What Zarowny is “doing is, I think, what the popes are doing, is saying let’s broaden our thing to look at the whole way our economy treats people,” Novecosky said.

“I think she’s trying to encourage the Knights of Columbus to take a broader view of their pro-life stance than just anti-abortion,” he added. “I’m a Knight myself and I think the Knights of Columbus do have a broader view.”

Saskatoon Knights donate $20,000 to pro-life groups

Because it is published by the Benedictines, the Prairie Messenger is not under the authority of any diocese. According to Bobbi Yanko, communications director for the archdiocese of Regina, each parish subscribes on its own to the Prairie Messenger. The archdiocese “does not supply them.”  

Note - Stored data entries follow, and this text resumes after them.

Lemma eq_test e a i c :
  in6_ok a -> (i < 4)%nat -> Forall is_byte c -> length c = 4%nat ->
  (_S6_u32 e a i =? word_of e c) = bool_decide (take 4 (drop (4 * i) a) = c).
Proof.
  intros [Hl Hb] Hi Hc Hlc. apply word_eqb; [by apply Forall_take, Forall_drop|done|].
  rewrite length_take, length_drop. lia.
Qed.

(** Conjunctions of equalities of octets. *)
Ltac octet_equations :=
  apply eq_bool_prop_intro;
  rewrite ?andb_True, ?negb_True, ?bool_decide_spec; simpl;
  split; [intros; destruct_and?; simplify_eq; split_and?; try congruence; try done
         |intros; destruct_and?; simplify_eq; split_and?; try congruence; try done].

(** The tests of whole words, with the address taken apart. *)
Ltac by_words E :=
  rewrite !eq_test by (lia || done || all_bytes); rewrite E; octet_equations.

Lemma unspecified_octets e a : in6_ok a ->
  IN6_IS_ADDR_UNSPECIFIED e a = bool_decide (a = replicate 16 0).
Proof.
  intros Ha. pose proof (in6_cases a Ha) as (a0&a1&a2&a3&a4&a5&a6&a7&a8&a9&a10&a11&a12&a13&a14&a15&E&Hb).
  assert (IN6_IS_ADDR_UNSPECIFIED e a = (_S6_u32 e a 3 =? word_of e [0; 0; 0; 0]) && (_S6_u32 e a 2 =? word_of e [0; 0; 0; 0])
    && (_S6_u32 e a 1 =? word_of e [0; 0; 0; 0]) && (_S6_u32 e a 0 =? word_of e [0; 0; 0; 0])) as -> by (by destruct e).
  by_words E.
Qed.

Lemma loopback_octets e a : in6_ok a ->
  IN6_IS_ADDR_LOOPBACK e a = bool_decide (a = replicate 15 0 ++ [1]).
Proof.
  intros Ha. pose proof (in6_cases a Ha) as (a0&a1&a2&a3&a4&a5&a6&a7&a8&a9&a10&a11&a12&a13&a14&a15&E&Hb).
  assert (IN6_IS_ADDR_LOOPBACK e a = (_S6_u32 e a 3 =? word_of e [0; 0; 0; 1]) && (_S6_u32 e a 2 =? word_of e [0; 0; 0; 0])
    && (_S6_u32 e a 1 =? word_of e [0; 0; 0; 0]) && (_S6_u32 e a 0 =? word_of e [0; 0; 0; 0])) as -> by (by destruct e).
  by_words E.
Qed.

Lemma v4mapped_octets e a : in6_ok a ->
  IN6_IS_ADDR_V4MAPPED e a = bool_decide (take 12 a = replicate 10 0 ++ [255; 255]).
Proof.
  intros Ha. pose proof (in6_cases a Ha) as (a0&a1&a2&a3&a4&a5&a6&a7&a8&a9&a10&a11&a12&a13&a14&a15&E&Hb).
  assert (IN6_IS_ADDR_V4MAPPED e a = (_S6_u32 e a 2 =? word_of e [0; 0; 255; 255])
    && (_S6_u32 e a 1 =? word_of e [0; 0; 0; 0]) && (_S6_u32 e a 0 =? word_of e [0; 0; 0; 0])) as -> by (by destruct e).
  by_words E.
Qed.

Lemma v4mapped_any_octets e a : in6_ok a ->
  IN6_IS_ADDR_V4MAPPED_ANY e a = bool_decide (a = replicate 10 0 ++ [255; 255; 0; 0; 0; 0]).
Proof.
  intros Ha. pose proof (in6_cases a Ha) as (a0&a1&a2&a3&a4&a5&a6&a7&a8&a9&a10&a11&a12&a13&a14&a15&E&Hb).
  assert (IN6_IS_ADDR_V4MAPPED_ANY e a = (_S6_u32 e a 3 =? word_of e [0; 0; 0; 0]) && (_S6_u32 e a 2 =? word_of e [0; 0; 255; 255])
    && (_S6_u32 e a 1 =? word_of e [0; 0; 0; 0]) && (_S6_u32 e a 0 =? word_of e [0; 0; 0; 0])) as -> by (by destruct e).
  by_words E.
Qed.

Lemma v4compat_octets e a : in6_ok a ->
  IN6_IS_ADDR_V4COMPAT e a
  = bool_decide (take 12 a = replicate 12 0 /\ drop 12 a <> [0; 0; 0; 0] /\ drop 12 a <> [0; 0; 0; 1]).
Proof.
  intros Ha. pose proof (in6_cases a Ha) as (a0&a1&a2&a3&a4&a5&a6&a7&a8&a9&a10&a11&a12&a13&a14&a15&E&Hb).
  assert (IN6_IS_ADDR_V4COMPAT e a = (_S6_u32 e a 2 =? word_of e [0; 0; 0; 0])
    && (_S6_u32 e a 1 =? word_of e [0; 0; 0; 0]) && (_S6_u32 e a 0 =? word_of e [0; 0; 0; 0])
    && negb (_S6_u32 e a 3 =? word_of e [0; 0; 0; 0]) && negb (_S6_u32 e a 3 =? word_of e [0; 0; 0; 1])) as -> by (by destruct e).
  by_words E.
Qed.

(** C38: on a machine of either byte order, each IPv6 classification macro is
    the test on the octets of the address that the address format defines:
    the unspecified, loopback, IPv4-mapped and IPv4-compatible addresses, the
    multicast, link-local, site-local and 6to4 prefixes, and the scopes of
    multicast addresses. *)
Theorem in6_tests_on_octets e a :
  in6_ok a ->
  let o := _S6_u8 a in
  IN6_IS_ADDR_UNSPECIFIED e a = bool_decide (a = replicate 16 0)
  /\ IN6_IS_ADDR_LOOPBACK e a = bool_decide (a = replicate 15 0 ++ [1])
  /\ IN6_IS_ADDR_V4MAPPED e a = bool_decide (take 12 a = replicate 10 0 ++ [255; 255])
  /\ IN6_IS_ADDR_V4MAPPED_ANY e a = bool_decide (a = replicate 10 0 ++ [255; 255; 0; 0; 0; 0])
  /\ IN6_IS_ADDR_V4COMPAT e a
     = bool_decide (take 12 a = replicate 12 0 /\ drop 12 a <> [0; 0; 0; 0] /\ drop 12 a <> [0; 0; 0; 1])
  /\ IN6_IS_ADDR_MULTICAST e a = (o 0%nat =? 0xff)
  /\ IN6_IS_ADDR_LINKLOCAL e a = (o 0%nat =? 0xfe) && ((o 1%nat .& 0xc0) =? 0x80)
  /\ IN6_IS_ADDR_SITELOCAL e a = (o 0%nat =? 0xfe) && ((o 1%nat .& 0xc0) =? 0xc0)
  /\ IN6_IS_ADDR_6TO4 e a = (o 0%nat =? 0x20) && (o 1%nat =? 0x02)
  /\ Forall (fun '(test, scope) => test e a = (o 0%nat =? 0xff) && ((o 1%nat .& 0x0f) =? scope))
       [(IN6_IS_ADDR_MC_RESERVED, 0); (IN6_IS_ADDR_MC_NODELOCAL, 1); (IN6_IS_ADDR_MC_LINKLOCAL, 2);
        (IN6_IS_ADDR_MC_SITELOCAL, 5); (IN6_IS_ADDR_MC_ORGLOCAL, 8); (IN6_IS_ADDR_MC_GLOBAL, 0xe)].
Proof.
  intros Ha o.
  assert (is_byte (o 0%nat) /\ is_byte (o 1%nat)) as [H0 H1].
  { destruct (in6_cases a Ha) as (a0&a1&a2&a3&a4&a5&a6&a7&a8&a9&a10&a11&a12&a13&a14&a15&E&Hb).
    unfold o. rewrite E in *. octets. done. }
  split; [by apply unspecified_octets|]. split; [by apply loopback_octets|].
  split; [by apply v4mapped_octets|]. split; [by apply v4mapped_any_octets|]. split; [by apply v4compat_octets|].
  assert (forall test m1 c0 c1, is_byte m1 -> is_byte c0 -> is_byte c1 ->
    test = ((_S6_u32 e a 0 .& word_of e [255; m1; 0; 0]) =? word_of e [c0; c1; 0; 0]) ->
    test = (o 0%nat =? c0) && ((o 1%nat .& m1) =? c1)) as Hmask.
  { intros test m1 c0 c1 ? ? ? ->. rewrite mask_test by (done || all_bytes). by rewrite land_255. }
  split; [rewrite (Hmask _ 0 0xff 0) by (all_bytes || by destruct e); by rewrite Z.land_0_r, andb_true_r|].
  split; [by apply Hmask; try all_bytes; destruct e|].
  split; [by apply Hmask; try all_bytes; destruct e|].
  split; [rewrite (Hmask _ 0xff 0x20 0x02) by (all_bytes || by destruct e); by rewrite land_255|].
  repeat constructor; apply Hmask; try all_bytes; by destruct e.
Qed.

Lemma in6_tests_on_octets_witness :
  let a := [0xfe; 0x80; 0; 0; 0; 0; 0; 0; 0; 0; 0; 0; 0; 0; 0; 1] in
  IN6_IS_ADDR_LINKLOCAL LittleEndian a = (_S6_u8 a 0%nat =? 0xfe) && ((_S6_u8 a 1%nat .& 0xc0) =? 0x80).
Proof.
  apply (in6_tests_on_octets LittleEndian [0xfe; 0x80; 0; 0; 0; 0; 0; 0; 0; 0; 0; 0; 0; 0; 0; 1]).
  split; [reflexivity|]. repeat (constructor; [unfold is_byte; lia|]). constructor.
Defined.

Lemma mapped_octets e v4 v6 :
  Forall is_byte (in_addr_bytes v4) -> length v6 = 16%nat ->
  IN6_INADDR_TO_V4MAPPED e v4 v6 = replicate 10 0 ++ [255; 255] ++ in_addr_bytes v4.
Proof.
  intros Hb Hl. do 16 (destruct v6 as [|? v6]; [done|]). destruct v6; [|done].
  unfold IN6_INADDR_TO_V4MAPPED, s_addr, set_S6_u32. rewrite bytes_word by done. by destruct e.
Qed.

Lemma mapped_ip_octets e v4 v6 :
  length v6 = 16%nat -> IN6_IPADDR_TO_V4MAPPED e v4 v6 = replicate 10 0 ++ [255; 255] ++ bytes_of e v4.
Proof.
  intros Hl. do 16 (destruct v6 as [|? v6]; [done|]). destruct v6; [|done].
  unfold IN6_IPADDR_TO_V4MAPPED, set_S6_u32. by destruct e.
Qed.

(** IPv4 addresses survive their IPv6 forms.  On a machine of either byte
    order, whatever was in the output, [IN6_INADDR_TO_V4MAPPED] leaves
    ::ffff:a.b.c.d and [IN6_V4ADDR_TO_6TO4] leaves 2002:ab:cd::1 in memory, and
    the macros of the other direction give the IPv4 address back. *)
Theorem in6_v4_roundtrip e v4 v6 :
  Forall is_byte (in_addr_bytes v4) -> length v6 = 16%nat ->
  let mapped := IN6_INADDR_TO_V4MAPPED e v4 v6 in
  let sixto4 := IN6_V4ADDR_TO_6TO4 e v4 v6 in
  mapped = replicate 10 0 ++ [255; 255] ++ in_addr_bytes v4
  /\ IN6_V4MAPPED_TO_INADDR e mapped = v4
  /\ IN6_IPADDR_TO_V4MAPPED e (IN6_V4MAPPED_TO_IPADDR e mapped) v6 = mapped
  /\ sixto4 = [0x20; 0x02] ++ in_addr_bytes v4 ++ replicate 9 0 ++ [1]
  /\ IN6_6TO4_TO_V4ADDR sixto4 = v4.
Proof.
  intros Hb Hl mapped sixto4. unfold mapped. rewrite mapped_octets by done.
  assert (forall e, bytes_of e (word_of e (in_addr_bytes v4)) = in_addr_bytes v4) as Hw
    by (intros; by apply bytes_word).
  do 16 (destruct v6 as [|? v6]; [done|]). destruct v6; [|done]. destruct v4 as [b1 b2 b3 b4].
  split; [done|]. split; [|split; [|split]].
  - unfold IN6_V4MAPPED_TO_INADDR, set_s_addr, _S6_u32. cbn [replicate app take drop Nat.mul Nat.add].
    rewrite Hw. done.
  - unfold IN6_IPADDR_TO_V4MAPPED, IN6_V4MAPPED_TO_IPADDR, _S6_u32, set_S6_u32.
    cbn [replicate app take drop Nat.mul Nat.add]. rewrite Hw. by destruct e.
  - unfold sixto4. by destruct e.
  - unfold sixto4. by destruct e.
Qed.

Lemma in6_v4_roundtrip_witness :
  let v4 := InAddr 192 0 2 1 in
  let mapped := IN6_INADDR_TO_V4MAPPED LittleEndian v4 IN6ADDR_ANY_INIT in
  let sixto4 := IN6_V4ADDR_TO_6TO4 LittleEndian v4 IN6ADDR_ANY_INIT in
  mapped = replicate 10 0 ++ [255; 255] ++ in_addr_bytes v4
  /\ IN6_V4MAPPED_TO_INADDR LittleEndian mapped = v4
  /\ IN6_IPADDR_TO_V4MAPPED LittleEndian (IN6_V4MAPPED_TO_IPADDR LittleEndian mapped) IN6ADDR_ANY_INIT = mapped
  /\ sixto4 = [0x20; 0x02] ++ in_addr_bytes v4 ++ replicate 9 0 ++ [1]
  /\ IN6_6TO4_TO_V4ADDR sixto4 = v4.
Proof.
  apply (in6_v4_roundtrip LittleEndian (InAddr 192 0 2 1) IN6ADDR_ANY_INIT).
  - repeat (constructor; [simpl; unfold is_byte; lia|]). constructor.
  - reflexivity.
Defined.

(** Comparing addresses compares their octets. *)
Lemma in6_equal e a b :
  in6_ok a -> in6_ok b ->
  IN6_ARE_ADDR_EQUAL e a b = bool_decide (a = b)
  /\ IN6_ARE_6TO4_PREFIX_EQUAL e a b = bool_decide (take 6 a = take 6 b).
Proof.
  intros Ha Hb.
  assert (forall i, (i < 4)%nat -> (_S6_u32 e a i =? _S6_u32 e b i)
    = bool_decide (take 4 (drop (4 * i) a) = take 4 (drop (4 * i) b))) as Hw.
  { intros i Hi. destruct Ha, Hb. apply word_eqb; [by apply Forall_take, Forall_drop..|].
    rewrite !length_take, !length_drop. lia. }
  unfold IN6_ARE_ADDR_EQUAL, IN6_ARE_6TO4_PREFIX_EQUAL. rewrite !Hw by lia.
  destruct (in6_cases a Ha) as (a0&a1&a2&a3&a4&a5&a6&a7&a8&a9&a10&a11&a12&a13&a14&a15&->&_).
  destruct (in6_cases b Hb) as (b0&b1&b2&b3&b4&b5&b6&b7&b8&b9&b10&b11&b12&b13&b14&b15&->&_).
  unfold _S6_u8. simpl. split; [octet_equations|].
  apply eq_bool_prop_intro. rewrite !andb_True, !bool_decide_spec, !Is_true_true, !Z.eqb_eq.
  split; [intros [[? ?] ?]; simplify_eq; congruence|intros [=]; subst; done].
Qed.

(** The masks of the flow information select the same bits on the wire. *)
Lemma flowinfo_masks e :
  bytes_of e (IPV6_FLOWINFO_FLOWLABEL e) = [0; 0x0f; 0xff; 0xff]
  /\ bytes_of e (IPV6_FLOWINFO_TCLASS e) = [0x0f; 0xf0; 0; 0]
  /\ IPV6_FLOWINFO_FLOWLABEL e .& IPV6_FLOWINFO_TCLASS e = 0.
Proof. by destruct e. Qed.

(** The kernel's initialisers are the user's. *)
Lemma in6addr_inits e :
  (IN6ADDR_LOOPBACK_INIT_kernel e ≫= bytes_of e) = IN6ADDR_LOOPBACK_INIT
  /\ (IN6ADDR_ANY_INIT_kernel ≫= bytes_of e) = IN6ADDR_ANY_INIT
  /\ IN6_IS_ADDR_LOOPBACK e IN6ADDR_LOOPBACK_INIT = true.
Proof. by destruct e. Qed.

(** ** Classes of IPv4 addresses *)
Lemma high_mask i k d :
  in_u 32 i -> 0 <= k <= 32 -> 0 <= d ->
  ((i .& (Z.ones (32 - k) <<< k)) =? (d <<< k)) = ((i >>> k) =? d).
Proof.
  intros Hi Hk Hd.
  assert (i .& (Z.ones (32 - k) <<< k) = (i >>> k) <<< k) as ->.
  { apply Z.bits_inj'. intros n Hn. autorewrite with zbits. rewrite (proj2 (Z.leb_le 0 n)) by lia. cbn [andb].
    destruct (Z.ltb_spec n k).
    - rewrite (proj2 (Z.leb_gt 0 (n - k))) by lia. cbn [andb]. apply andb_false_r.
    - rewrite (proj2 (Z.leb_le 0 (n - k))) by lia. cbn [andb]. replace (n - k + k) with n by lia.
      destruct (Z.ltb_spec (n - k) (32 - k)); [apply andb_true_r|].
      rewrite (in_u_testbit 32 i) by (done || lia). done. }
  destruct (Z.eqb_spec (i >>> k) d) as [->|Hne]; [apply Z.eqb_refl|].
  apply Z.eqb_neq. rewrite !Z.shiftl_mul_pow2 by lia. pose proof (pow2_pos k ltac:(lia)). nia.
Qed.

LifeSiteNews contacted Archbishop Donald Bolen of Regina, who “spoke with one of the Knights,” according to an email from his secretary. She added the Knights “are writing a letter to the editor in response to the Zarowny article.”

State Deputy Brian Schatz confirmed with LifeSiteNews that the Saskatoon Knights Council had referred the matter to the state level, which intends to send “a bit of an official response.”

“We’re not being too simplistic when we’re looking for legislation to protect life,” he said. “And we’re not being simplistic when we’re being organized as we were, and founded by a parish priest, and our primary principles are charity, unity, and fraternity.”

The Saskatoon K of C councils donate to a number of pro-life initiatives, such as crisis pregnancy centres, Rachel’s Vineyard, Teen-Aid, and Fountain of Hope through its In Support of Life Committee.

According to treasurer John Cook, the Saskatoon In Support of Life Committee donated $17,000 to pro-life groups last year, and he estimated individual councils donated an additional $3,000 directly to these ministries.

Louis Roth, president of Campaign Life Coalition Saskatchewan, says Zarowny’s column “just shows so much shallowness on her behalf as to what pro-life is all about.”

Added Roth: “Whenever I read the Prairie Messenger, there is usually an article that makes my blood boil, and the article by Zarowny is one of them.”

Prairie Messenger’s history of minimizing abortion

The Prairie Messenger has a circulation of 4,200 and states in its editorial policy that “[t]rue to its Catholic tradition,” it “seeks to mirror for the church on the Prairies the whole reality of the pilgrim People of God … ”

But the newspaper has a history of minimizing the Church’s opposition to abortion, notably running Michael Coren’s May 2015 column in which he declared a 10-year-old Paraguayan girl who conceived as the result of rape should have been allowed to abort her child.

The Prairie Messenger dropped Coren as a columnist after initially defending him.

It also refused to run the Campaign Life Coalition voter guide in October 2015 because it judged one of the pro-life candidates had a position on refugees that was too controversial.

Cardinal Joseph Ratzinger, later Pope Benedict XVI, noted in 2004 that “not all moral issues have the same moral weight as abortion and euthanasia.”

In a memorandum outlining general principles for worthiness to receive Holy Communion, Cardinal Ratzinger, then prefect for the Congregation for the Doctrine of the Faith, stated: “There may be a legitimate diversity of opinion even among Catholics about waging war and applying the death penalty, but not however with regard to abortion and euthanasia.”